Take each line of the listing that has the string "config" and report it.

==== DATASET RECORDS

Definition after (d : DRANode) (ev : event) : DRANode :=
  match step ev d with Ok d' => d' | _ => d end.

Definition says (p : peer_id) (msg : bytes) (d : DRANode) : event := EMessage p msg (calm d).

Definition header (cmd : Z) (request : bool) (hbh : Z) : bytes :=
  marshalHeader ((new_header cmd 16777251 request true) <| HopByHopID := hbh |>
                                                        <| EndToEndID := 99 |>).

Definition ulr_avps : list avp :=
  [string_avp 263 (gostr "mme;1"); string_avp 264 (gostr "mme.epc");
   string_avp 283 (gostr "home")].
Definition ulr_header : bytes := header 316 true 7.
Definition ulr : bytes := ulr_header ++ concat (map marshal ulr_avps).

Definition ula_avps : list avp := [string_avp 263 (gostr "mme;1"); string_avp 264 (gostr "hss.home")].
Definition ula_header : bytes := header 316 false 1.
Definition ula : bytes := ula_header ++ concat (map marshal ula_avps).

Definition start : DRANode := NewDRANode config.
Definition one : DRANode := after start (EAccept 1 (gostr "10.0.0.1:1")).
Definition two : DRANode := after one (EAccept 2 (gostr "10.0.0.2:2")).
Definition mme_up : DRANode := after two (says 1 (cer_bytes "mme.epc" "epc" 5) two).
Definition both_up : DRANode := after mme_up (says 2 (cer_bytes "hss.home" "home" 6) mme_up).
Definition asked : DRANode := after both_up (says 1 ulr both_up).
Definition answered : DRANode := after asked (says 2 ula asked).

Lemma calm_orders d : registry_order d (order1 (calm d)) /\ registry_order d (order2 (calm d)).
Proof. by split; unfold registry_order. Qed.

Definition no_panic {E A} (r : outcome E A) : bool := match r with Panic => false | _ => true end.

Lemma reach_after k d ev :
  reachable config k d -> enabled ev d -> no_panic (step ev d) = true -> reachable config (k + 1) (after d ev).
Proof.
  intros Hr He Hs. apply (reach_step config k d ev); [done..|]. unfold after.
  destruct (step ev d) as [d'|[]|] eqn:E; [done| |done].
  exfalso. revert E. destruct ev as [|p msg e|]; cbn [step]; try done. case_decide; [|done].
  unfold main_message, forwardRequest, forwardAnswer. by repeat case_match.
Qed.

Lemma reach_says k d p msg :
  reachable config k d -> p ∈ waiting d ∪ up d -> no_panic (step (says p msg d) d) = true ->
  reachable config (k + 1) (after d (says p msg d)).
Proof. intros. apply reach_after; [done| |done]. split; [done|apply calm_orders]. Qed.

Lemma two_reachable : reachable config 2 two.
Proof.
  apply (reach_after 1 one); [apply (reach_after 0 start); [apply reach_init| |done]| |done].
  - split; [done|]. split; [by apply (bool_decide_unpack _); vm_compute|]. set_solver.
  - split; [done|]. split; [by apply (bool_decide_unpack _); vm_compute|].
    assert (waiting one ∪ up one = {[ 1%nat ]}) as -> by (by vm_compute).
    intros q ->%elem_of_singleton. by vm_compute.
Qed.

Ltac member := apply (bool_decide_unpack _); vm_compute; exact I.
Ltac runs := vm_compute; reflexivity.

Lemma both_up_reachable : reachable config 4 both_up.
Proof.
  apply (reach_says 3 mme_up); [apply (reach_says 2 two); [apply two_reachable|member|runs]|member|runs].
Qed.

Lemma asked_reachable : reachable config 5 asked.
Proof. apply (reach_says 4 both_up); [apply both_up_reachable|member|runs]. Qed.

Lemma answered_reachable : reachable config 6 answered.
Proof. apply (reach_says 5 asked); [apply asked_reachable|member|runs]. Qed.

End Run.

Definition header_of (msg : bytes) : parsedHeader :=
  match parseHeader msg with
  | Ok h => h
  | _ => {| ph_Version := 0; ph_Length := 0; ph_Flags := 0; ph_CommandCode := 0;
            ph_ApplicationID := 0; ph_HopByHopID := 0; ph_EndToEndID := 0 |}
  end.

Lemma registry_exact_witness :
  peers Run.both_up !! registryKey (obj Run.both_up 2) = Some 2%nat.
Proof.
  apply (proj1 (registry_exact Run.config 4 Run.both_up Run.both_up_reachable)).
  split; [Run.member|done].
Defined.
(** One iteration of the loop of [serve]. *)
Definition serve (c : Z) (net_error : bool) (s : Server) : Server :=
  match serve_read c net_error (world s) with
  | (w, Err e) =>
      let s := s <| world := w |> in
      let s := match e with
               | Some ErrEOF | Some (ErrUnexpectedEOF _) => s
               | _ => on_world (on_stats count_error) s
               end in
      serve_end c false s
  | (w, Panic) => serve_end c true (s <| world := w |>)
  | (w, Ok m) =>
      let s := s <| world := w |> in
      let s := on_world (on_stats (fun st =>
                 st <| TotalMessages ::= add 1 |> <| MessagesReceived ::= add 1 |>
                    <| TotalBytesReceived ::= add (msg_Length m) |>)) s in
      match ParseCommand (msg_Header m) with
      | Err _ => on_world (on_stats count_error) s
      | Panic => serve_end c true s
      | Ok cmd =>
          let s := on_world (on_stats (count_received cmd (msg_Length m))) s in
          match getHandler cmd s with
          | None => s
          | Some handler =>
              if (Interface cmd =? 0) &&
                 ((Code cmd =? 257) || (Code cmd =? 280) || (Code cmd =? 282))
              then s <| tasks ::= fun l => l ++ [Running handler m c] |>
              else s <| tasks ::= fun l => l ++ [Application handler m c] |>
          end
      end
  end.

(** The [i]-th goroutine of a handler runs. *)
Definition run_task (i : nat) (s : Server) : Server :=
  match tasks s !! i with
  | None => s
  | Some t =>
      let s := s <| tasks ::= fun l => take i l ++ drop (S i) l |> in
      match t with
      | Application h m c => s <| tasks ::= fun l => l ++ [Running h m c] |>
      | Running h m c =>
          match h m c (world s) with
          | (w, Done) => s <| world := w |>
          | (w, Panicked) | (w, Crashed) => s <| world := w |> <| crashed := true |>
          end
      end
  end.

(** The timer of a DPR fires. *)
Definition run_closer (i : nat) (s : Server) : Server :=
  match closers (world s) !! i with
  | None => s
  | Some c => on_world (fun w => conn_Close c (w <| closers ::= fun l => take i l ++ drop (S i) l |>)) s
  end.

(** *** The other methods *)

(** [Broadcast]; the order in which Go ranges over the map does not matter to
    the result. *)
Definition broadcast_to (msg : bytes) (c : Z) (r : World * bool) : World * bool :=
  let '(w, lastErr) := r in
  match response_Write c msg w with
  | (w, None) => (on_stats count_error w, true)
  | (w, Some _) => (on_stats (fun st => st <| MessagesSent ::= add 1 |>) w, lastErr)
  end.
(** [true]: the last error is returned. *)
Definition Broadcast (msg : bytes) (s : Server) : Server * bool :=
  let '(w, lastErr) :=
    foldl (fun r c => broadcast_to msg c r) (world s, false) (map_to_list (connections s)).*2 in
  (s <| world := w |>, lastErr).

Definition GetConnection (addr : bytes) (s : Server) : option Z := connections s !! addr.
Definition GetAllConnections (s : Server) : list Z := (map_to_list (connections s)).*2.

(** Nothing is ever added to the wait group.  Closing the receive channel a
    second time panics. *)
Definition Stop (s : Server) : Server :=
  let s := s <| ctx_done := true |> <| listener_closed := true |> in
  let s := on_world (fun w => foldl (fun w c => conn_Close c w) w (GetAllConnections s)) s in
  if receive_closed s then s <| crashed := true |> else s <| receive_closed := true |>.

(** ** Runs *)

Inductive event : Type :=
| EvStart
| EvAccept (a : accepted)
| EvServe (c : Z) (net_error : bool)
| EvTask (i : nat)
| EvCloser (i : nat)
| EvClock (d : Z)
| EvHandleFunc (cmd : Command) (h : Handler)
| EvUse (m : Middleware)
| EvRateLimit (maxRequestsPerSecond : Z)
| EvBroadcast (msg : bytes)
| EvStop.

Definition step (e : event) (s : Server) : Server :=
  if crashed s then s
  else
    match e with
    | EvStart => Start s
    | EvAccept a => if listening s then accept a s else s
    | EvServe c net_error => if bool_decide (c ∈ serving s) then serve c net_error s else s
    | EvTask i => run_task i s
    | EvCloser i => run_closer i s
    | EvClock d => on_world (fun w => w <| clock ::= Z.add (Z.max 0 d) |>) s
    | EvHandleFunc cmd h => HandleFunc cmd h s
    | EvUse m => Use m s
    | EvRateLimit n =>
        let '(w, m) := RateLimitMiddleware n (world s) in Use m (s <| world := w |>)
    | EvBroadcast msg => (Broadcast msg s).1
    | EvStop => Stop s
    end.

Definition run (l : list event) (s : Server) : Server := foldl (fun s e => step e s) s l.
End Server.

Arguments World : clear implicits.
Arguments Handler : clear implicits.
Arguments Middleware : clear implicits.
Arguments Task : clear implicits.
Arguments Server : clear implicits.
Arguments event : clear implicits.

========

**ANSWER SPACE**.
Definition start : DRANode := NewDRANode config.
  reachable config k d -> enabled ev d -> no_panic (step ev d) = true -> reachable config (k + 1) (after d ev).
  intros Hr He Hs. apply (reach_step config k d ev); [done..|]. unfold after.
  reachable config k d -> p ∈ waiting d ∪ up d -> no_panic (step (says p msg d) d) = true ->
  reachable config (k + 1) (after d (says p msg d)).
Lemma two_reachable : reachable config 2 two.
Lemma both_up_reachable : reachable config 4 both_up.
Lemma asked_reachable : reachable config 5 asked.
Lemma answered_reachable : reachable config 6 answered.
  apply (proj1 (registry_exact Run.config 4 Run.both_up Run.both_up_reachable)).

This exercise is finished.